[[ PROVIDED INFORMATION, beginning ]]

(** * getDocWrapper: a caching and retrying front end to Firestore's getDoc

    Shallow embedding of [src/index.ts].  The two functions of the module,
    [requestDoc] (the retrying fetcher) and [getDocWrapper] (the cache
    decision engine and entry point), are written in a small state and error
    monad over a [World] that holds the IndexedDB store, the remote
    Firestore, the clock, and a trace of the calls made on them. *)

From Stdlib Require Import ZArith String List Bool Lia.
From stdpp Require Import base option gmap strings.

Local Open Scope string_scope.
Local Open Scope list_scope.

(** ** JavaScript numbers and truthiness

    Timestamps and durations are millisecond counts: the finite numbers are
    the integers.  [Number.POSITIVE_INFINITY] is a legal time to live and
    [NaN] is what arithmetic on [undefined] yields, so both are kept. *)
Module JS.

Inductive number : Type :=
| Fin (z : Z)
| PosInf
| NegInf
| NaN.

(** [ToNumber]: [undefined] converts to [NaN]. *)
Definition toNumber (v : option number) : number :=
  match v with
  | Some n => n
  | None => NaN
  end.

(** The binary [-] operator. *)
Definition sub (a b : number) : number :=
  match a, b with
  | NaN, _ | _, NaN => NaN
  | Fin x, Fin y => Fin (x - y)
  | PosInf, PosInf => NaN
  | NegInf, NegInf => NaN
  | PosInf, _ => PosInf
  | NegInf, _ => NegInf
  | Fin _, PosInf => NegInf
  | Fin _, NegInf => PosInf
  end.

(** The [<] operator: any comparison with [NaN] is [false]. *)
Definition lt (a b : number) : bool :=
  match a, b with
  | NaN, _ | _, NaN => false
  | Fin x, Fin y => (x <? y)%Z
  | Fin _, PosInf => true
  | NegInf, Fin _ => true
  | NegInf, PosInf => true
  | _, _ => false
  end.

(** [ToBoolean] on numbers: [0] and [NaN] are falsy. *)
Definition truthy (n : number) : bool :=
  match n with
  | Fin z => negb (z =? 0)%Z
  | NaN => false
  | PosInf | NegInf => true
  end.

(** [ToBoolean] on an optional number: [undefined] is falsy. *)
Definition truthy_opt (v : option number) : bool :=
  match v with
  | Some n => truthy n
  | None => false
  end.

(** [ToBoolean] on an optional boolean. *)
Definition truthy_bool (v : option bool) : bool :=
  match v with
  | Some b => b
  | None => false
  end.

(** [v || d] on numbers. *)
Definition or_default (v : option number) (d : number) : number :=
  match v with
  | Some n => if truthy n then n else d
  | None => d
  end.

[[ PROVIDED INFORMATION, end ]]

**EXERCISE AIM**
Take the lines above from the one holding "Definition truthy (n" to the last and output them exactly.

**ANSWER SPACE**
Definition truthy (n : number) : bool :=
  match n with
  | Fin z => negb (z =? 0)%Z
  | NaN => false
  | PosInf | NegInf => true
  end.

(** [ToBoolean] on an optional number: [undefined] is falsy. *)
Definition truthy_opt (v : option number) : bool :=
  match v with
  | Some n => truthy n
  | None => false
  end.

(** [ToBoolean] on an optional boolean. *)
Definition truthy_bool (v : option bool) : bool :=
  match v with
  | Some b => b
  | None => false
  end.

(** [v || d] on numbers. *)
Definition or_default (v : option number) (d : number) : number :=
  match v with
  | Some n => if truthy n then n else d
  | None => d
  end.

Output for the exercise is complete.